Definition waiter (w : cond) (q : intq) : option Z :=
  match w with NotFull => not_full q | NotEmpty => not_empty q end.
Definition set_waiter (w : cond) (t : option Z) (q : intq) : intq :=
  match w with
  | NotFull => mkIntq t (not_empty q) (buf q) (head q) (tail q)
  | NotEmpty => mkIntq (not_full q) t (buf q) (head q) (tail q)
  end.

Definition next (pos : Z) : Z := Z.rem (s32 (pos + 1)) INTQ_BUFSIZE.

Definition intq_init (q : intq) : intq := mkIntq None None (buf q) 0 0.
Definition intq_empty (c : cpu) (q : intq) : outcome bool :=
  assert (intr_off c) (Ok (head q =? tail q)).
Definition intq_full (c : cpu) (q : intq) : outcome bool :=
  assert (intr_off c) (Ok (next (head q) =? tail q)).

(** The condition under which a thread may wait at a member. *)
Definition may_wait (c : cpu) (w : cond) (q : intq) : outcome bool :=
  match w with NotEmpty => intq_empty c q | NotFull => intq_full c q end.

(** [wait] up to [thread_block]. *)
Definition wait (c : cpu) (w : cond) (q : intq) : outcome intq :=
  assert (negb (intr_context c)) (assert (intr_off c) (
  b ← may_wait c w q; assert b (Ok (set_waiter w (Some (current c)) q)))).
(** [signal], with the thread it passes to [thread_unblock]. *)
Definition signal (c : cpu) (w : cond) (q : intq) : outcome (option Z * intq) :=
  assert (intr_off c) (
  b ← may_wait c w q;
  assert (negb b) (Ok (waiter w q, set_waiter w None q))).

(** One test of the loop condition: the operation completes, waking the thread
    given, or the thread goes on to [lock_acquire] and [wait]. *)
Inductive attempt (A : Type) := Done (a : A) (woken : option Z) (q : intq) | MustWait.
Arguments Done {A} a woken q.
Arguments MustWait {A}.

Definition intq_getc (c : cpu) (q : intq) : outcome (attempt Z) :=
  e ← intq_empty c q;
  if (e : bool) then assert (negb (intr_context c)) (Ok MustWait)
  else
    byte ← of_option (zget (buf q) (tail q));
    '(t, q) ← signal c NotFull (mkIntq (not_full q) (not_empty q) (buf q) (head q) (next (tail q)));
    Ok (Done byte t q).
Definition intq_putc (c : cpu) (q : intq) (byte : Z) : outcome (attempt ()) :=
  f ← intq_full c q;
  if (f : bool) then assert (negb (intr_context c)) (Ok MustWait)
  else
    b ← of_option (zset (buf q) (head q) byte);
    '(t, q) ← signal c NotEmpty (mkIntq (not_full q) (not_empty q) b (next (head q)) (tail q));
    Ok (Done () t q).

(** * The ring as a queue *)

Definition count (q : intq) : Z := (head q - tail q) mod INTQ_BUFSIZE.
Definition at_ (q : intq) (i : Z) : Z := default 0 (zget (buf q) ((tail q + i) mod INTQ_BUFSIZE)).
Definition contents (q : intq) : list Z := at_ q <$> seqZ 0 (count q).

(** The types of the members: indices within the buffer and bytes in it. *)
Record intq_wf (q : intq) : Prop := {
  wf_buf : length (buf q) = Z.to_nat INTQ_BUFSIZE;
  wf_bytes : Forall is_u8 (buf q);
  wf_head : 0 <= head q < INTQ_BUFSIZE;
  wf_tail : 0 <= tail q < INTQ_BUFSIZE
}.

Lemma next_mod i : 0 <= i < INTQ_BUFSIZE → next i = (i + 1) mod INTQ_BUFSIZE.
Proof.
  unfold next, INTQ_BUFSIZE. intros. rewrite s32_small by lia. by rewrite Z.rem_mod_nonneg by lia.
Qed.
Lemma next_range i : 0 <= i < INTQ_BUFSIZE → 0 <= next i < INTQ_BUFSIZE.
Proof. intros. rewrite next_mod by done. apply Z.mod_pos_bound. done. Qed.

Lemma count_range q : 0 <= count q < INTQ_BUFSIZE.
Proof. unfold count. by apply Z.mod_pos_bound. Qed.
Lemma length_contents q : Z.of_nat (length (contents q)) = count q.
Proof. unfold contents. rewrite length_fmap, length_seqZ. pose proof (count_range q). lia. Qed.

Lemma empty_count q : intq_wf q → (head q =? tail q) = (count q =? 0).
Proof.
  intros [_ _ ? ?]. unfold count, INTQ_BUFSIZE in *.
  bcases; try done; exfalso; Z.to_euclidean_division_equations; lia.
Qed.
Lemma full_count q : intq_wf q → (next (head q) =? tail q) = (count q =? 63).
Proof.
  intros [_ _ ? ?]. rewrite next_mod by done. unfold count, INTQ_BUFSIZE in *.
  bcases; try done; exfalso; Z.to_euclidean_division_equations; lia.
Qed.

(** The condition of a waiting thread, on the contents. *)
Definition starved (w : cond) (q : intq) : bool :=
  match w with NotEmpty => count q =? 0 | NotFull => count q =? 63 end.
Lemma may_wait_starved c w q : intq_wf q → intr_off c = true → may_wait c w q = Ok (starved w q).
Proof.
  intros Hw Hc. destruct w; cbn [may_wait starved]; unfold intq_empty, intq_full; rewrite Hc; cbn [assert].
  - by rewrite full_count.
  - by rewrite empty_count.
Qed.


Section ring.
Context (q : intq) (Hq : intq_wf q).

(** The queue after a byte is stored at the head. *)
Definition pushed (b : Z) : intq :=
  mkIntq (not_full q) (not_empty q) (<[Z.to_nat (head q) := b]> (buf q)) (next (head q)) (tail q).
(** The queue after a byte is taken from the tail. *)
Definition popped : intq := mkIntq (not_full q) (not_empty q) (buf q) (head q) (next (tail q)).

Lemma count_pushed b : count q < 63 → count (pushed b) = count q + 1.
Proof using Hq.
  destruct Hq as [_ _ ? ?]. unfold count, pushed; cbn [head tail]. rewrite next_mod by done.
  unfold INTQ_BUFSIZE in *. intros. Z.to_euclidean_division_equations; lia.
Qed.
Lemma count_popped : 0 < count q → count popped = count q - 1.
Proof using Hq.
  destruct Hq as [_ _ ? ?]. unfold count, popped; cbn [head tail]. rewrite next_mod by done.
  unfold INTQ_BUFSIZE in *. intros. Z.to_euclidean_division_equations; lia.
Qed.

Lemma pushed_wf b : is_u8 b → intq_wf (pushed b).
Proof using Hq.
  destruct Hq. intros. split; cbn [pushed buf head tail]; [by rewrite length_insert| |by apply next_range|done].
  by apply Forall_insert.
Qed.
Lemma popped_wf : intq_wf popped.
Proof using Hq. destruct Hq. split; cbn [popped buf head tail]; try done. by apply next_range. Qed.

(** The slot of the head is [count] places after the tail. *)
Lemma head_slot : head q = (tail q + count q) mod INTQ_BUFSIZE.
Proof using Hq.
  destruct Hq as [_ _ ? ?]. unfold count, INTQ_BUFSIZE in *. Z.to_euclidean_division_equations; lia.
Qed.
Lemma slot_ne i : 0 <= i < count q → (tail q + i) mod INTQ_BUFSIZE ≠ head q.
Proof using Hq.
  destruct Hq as [_ _ ? ?]. unfold count, INTQ_BUFSIZE in *. intros. Z.to_euclidean_division_equations; lia.
Qed.

Lemma at_pushed b i : at_ (pushed b) i =
  if head q =? (tail q + i) mod INTQ_BUFSIZE then b else at_ q i.
Proof using Hq.
  destruct Hq as [Hl _ ? ?]. unfold at_; cbn [pushed buf tail].
  rewrite zget_insert by (rewrite Hl; unfold INTQ_BUFSIZE in *; lia). by destruct (_ =? _).
Qed.

Lemma contents_pushed b : count q < 63 → contents (pushed b) = contents q ++ [b].
Proof using Hq.
  intros Hc. unfold contents. rewrite count_pushed by done. pose proof (count_range q).
  rewrite seqZ_app by lia. rewrite fmap_app. f_equal.
  - apply list_fmap_ext. intros j i Hi%list_elem_of_lookup_2. rewrite elem_of_seqZ in Hi.
    rewrite at_pushed. pose proof (slot_ne i). destruct (Z.eqb_spec (head q) ((tail q + i) mod INTQ_BUFSIZE)); [lia|done].
  - rewrite (seqZ_cons (0 + count q) 1), (seqZ_nil _ (Z.pred 1)) by lia. cbn [fmap list_fmap].
    rewrite at_pushed, Z.add_0_l, <- head_slot. by rewrite Z.eqb_refl.
Qed.

Lemma contents_popped : 0 < count q → contents q = at_ q 0 :: contents popped.
Proof using Hq.
  intros Hc. unfold contents. rewrite count_popped by done.
  rewrite (seqZ_cons 0 (count q)) by lia. cbn [fmap list_fmap]. f_equal.
  replace (Z.succ 0) with (1 + 0) by lia. rewrite <- fmap_add_seqZ, <- list_fmap_compose.
  replace (Z.pred (count q)) with (count q - 1) by lia. apply list_fmap_ext. intros j i _. cbn.
  unfold at_; cbn [popped buf tail]. destruct Hq as [_ _ ? ?]. rewrite next_mod by done.
  rewrite Zplus_mod_idemp_l. do 3 f_equal. lia.
Qed.

Lemma tail_byte : zget (buf q) (tail q) = Some (at_ q 0) ∧ is_u8 (at_ q 0).
Proof using Hq.
  destruct Hq as [Hl Hb ? Ht]. destruct (zget_is_Some (buf q) (tail q)) as [a Ea].
  { rewrite Hl. unfold INTQ_BUFSIZE in *. lia. }
  unfold at_. rewrite Z.add_0_r, (Z.mod_small (tail q)) by done. rewrite Ea. cbn.
  split; [done|]. unfold zget in Ea. destruct (tail q <? 0); [done|]. by eapply lookup_Forall.
Qed.
End ring.

Lemma contents_set_waiter w t q : contents (set_waiter w t q) = contents q.
Proof. by destruct w. Qed.
Lemma count_set_waiter w t q : count (set_waiter w t q) = count q.
Proof. by destruct w. Qed.
Lemma set_waiter_wf w t q : intq_wf q → intq_wf (set_waiter w t q).
Proof. intros []. by destruct w. Qed.

(** * The operations on the queue of bytes *)

Lemma intq_getc_spec c q : intq_wf q → intr_off c = true →
  match contents q with
  | [] => intq_getc c q = if intr_context c then Err AssertFail else Ok MustWait
  | b :: l => ∃ q', intq_getc c q = Ok (Done b (not_full q) q') ∧ intq_wf q' ∧ contents q' = l ∧ is_u8 b ∧
      not_full q' = None ∧ not_empty q' = not_empty q
  end.
Proof.
  intros Hw Hc. pose proof (length_contents q) as Hl. pose proof (count_range q).
  unfold intq_getc, intq_empty. rewrite Hc. cbn [assert]. rewrite empty_count by done.
  destruct (contents q) as [|b l] eqn:E; cbn [length] in Hl.
  { rewrite <- Hl. cbn. by destruct (intr_context c). }
  destruct (Z.eqb_spec (count q) 0); [lia|]. destruct (tail_byte q Hw) as [Et Hu].
  rewrite contents_popped in E by (done || lia). simplify_eq.
  exists (set_waiter NotFull None (popped q)). split; [|split; [|split]].
  - cbn [mbind outcome_bind]. rewrite Et. cbn [of_option mbind outcome_bind]. fold (popped q).
    unfold signal. rewrite Hc, may_wait_starved by (done || by apply popped_wf). cbn [assert mbind outcome_bind starved].
    rewrite count_popped by (done || lia).
    destruct (Z.eqb_spec (count q - 1) 63); [unfold INTQ_BUFSIZE in *; lia|done].
  - by apply set_waiter_wf, popped_wf.
  - by rewrite contents_set_waiter.
  - done.
Qed.
(* ===== verification/SerialCorrect.v ===== *)
(** Correctness of the serial driver and the input buffer: the driver loses,
    duplicates and reorders no byte, no assertion fails, the interrupts that are
    needed are enabled, and an interrupt does the work there is. *)
From S2P Require Import Prelude Intq Serial.

(** The bytes sent, on the line or still queued, and the bytes received. *)
Definition sent_bytes (u : uart) : list Z := wire u ++ option_list (fst <$> thr u).
Definition received_bytes (u : uart) : list Z := option_list (rbr u).
Definition output (d : ports) : list Z := sent_bytes (port d) ++ contents (txq d).
Definition pending (d : ports) : list Z := contents (buffer d) ++ received_bytes (port d).

Record ports_wf (d : ports) : Prop := {
  pw_txq : intq_wf (txq d);
  pw_buffer : intq_wf (buffer d);
  pw_received : Forall is_u8 (received_bytes (port d));
  pw_dlab : mode d ≠ UNINIT → dlab (port d) = false;
  pw_txq_empty : mode d ≠ QUEUE → contents (txq d) = []
}.
Definition buffer_full (d : ports) : bool := count (buffer d) =? 63.
(** The transmit interrupt is on while there is something to send, and the
    receive interrupt exactly while there is room for what arrives. *)
Definition ier_ok (d : ports) : Prop :=
  mode d = QUEUE →
  (contents (txq d) ≠ [] → has (ier (port d)) IER_XMIT = true) ∧
  has (ier (port d)) IER_RECV = negb (buffer_full d).

(** * The UART *)

(** What polling and sending change. *)
Definition sends (u u' : uart) (w : list Z) : Prop :=
  rbr u' = rbr u ∧ sent_bytes u' = sent_bytes u ++ w ∧ ier u' = ier u ∧ lcr u' = lcr u.

Lemma sends_refl u : sends u u [].
Proof. unfold sends. by rewrite app_nil_r. Qed.
Lemma sends_trans u v x w w' : sends u v w → sends v x w' → sends u x (w ++ w').
Proof. intros (? & E & ? & ?) (? & E' & ? & ?). unfold sends. rewrite E', E, app_assoc. repeat split; congruence. Qed.

Lemma lsr_ready u : has (inb LSR_REG u).1 LSR_THRE = ready u.
Proof. destruct u as [[b|] [h|] dl]; done. Qed.
Lemma lsr_received u : has (inb LSR_REG u).1 LSR_DR = negb (bool_decide (received_bytes u = [])).
Proof. destruct u as [[b|] [h|] dl]; done. Qed.
Lemma shift_out_sends u : sends u (shift_out u) [].
Proof. destruct u as [rx [[b n]|] dl w]; unfold sends, sent_bytes; cbn; by rewrite ?app_nil_r. Qed.
Lemma lsr_polled u : (inb LSR_REG u).2 = polled u ∧ sends u (polled u) [].
Proof.
  split; [by destruct u|]. unfold polled. pose proof (shift_out_sends u) as H.
  destruct u as [rx [[b [|n]]|] dl w]; try exact H. unfold sends, sent_bytes; cbn. by rewrite ?app_nil_r.
Qed.
Lemma ready_polled u : ready u = true → ready (polled u) = true.
Proof. unfold ready, polled, shift_out. by destruct u as [rx [[b n]|] dl w]. Qed.

Lemma sends_dlab u u' w : sends u u' w → dlab u' = dlab u.
Proof. intros (_ & _ & _ & E). unfold dlab. by rewrite E. Qed.
(** Only an empty holding register takes a byte without losing one. *)
Lemma out_thr u b : ready u = true → dlab u = false → is_u8 b → sends u (outb THR_REG b u) [b].
Proof.
  intros Hr Hd Hb. destruct u as [rx [h|] dl w]; [done|]. cbn. rewrite Hd, u8_small by done.
  unfold sends, sent_bytes, load_thr. cbn. destruct dl as [|[|k] dl]; cbn; by rewrite ?app_nil_r.
Qed.
Lemma out_ier u v : dlab u = false → is_u8 v →
  rbr (outb IER_REG v u) = rbr u ∧ sent_bytes (outb IER_REG v u) = sent_bytes u ∧
  ier (outb IER_REG v u) = v ∧ lcr (outb IER_REG v u) = lcr u ∧ thr (outb IER_REG v u) = thr u.
Proof. intros Hd Hv. destruct u. cbn. rewrite Hd. cbn. by rewrite u8_small. Qed.

Lemma poll_loop_spec n d : (busy_reads (port d) < n)%nat →
  ∃ u, poll_loop n d = Ok ((), set_port u d) ∧ sends (port d) u [] ∧ ready u = true.
Proof.
  revert d. induction n as [|n IH]; intros d Hn; [lia|]. cbn [poll_loop].
  pose proof (lsr_ready (port d)) as Hr. destruct (lsr_polled (port d)) as [Ep Hp].
  destruct (inb LSR_REG (port d)) as [v u] eqn:E. cbn in Hr, Ep. subst u.
  rewrite (M_bind_step _ _ _ v (set_port (polled (port d)) d)) by (unfold inp; by rewrite E).
  rewrite Hr. destruct (ready (port d)) eqn:Hk; [eexists; split; [done|]; split; [done|by apply ready_polled]|].
  destruct (IH (set_port (polled (port d)) d)) as (u & Eu & Hu & Hk').
  { unfold ready, polled, busy_reads, shift_out in *. cbn. destruct (thr (port d)) as [[b [|k]]|] eqn:Et; cbn in *; (done || lia). }
  exists u. split; [done|]. split; [|done]. by apply (sends_trans _ _ _ [] [] Hp).
Qed.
——————
*Assigned task*
From the entries above, write out only the lines starting at the line that holds "Ok (Done () t q)." and ending at the line that holds "Definition contents (q", keeping both and matching them exactly.

*Result for this task*
    Ok (Done () t q).

(** * The ring as a queue *)

Definition count (q : intq) : Z := (head q - tail q) mod INTQ_BUFSIZE.
Definition at_ (q : intq) (i : Z) : Z := default 0 (zget (buf q) ((tail q + i) mod INTQ_BUFSIZE)).
Definition contents (q : intq) : list Z := at_ q <$> seqZ 0 (count q).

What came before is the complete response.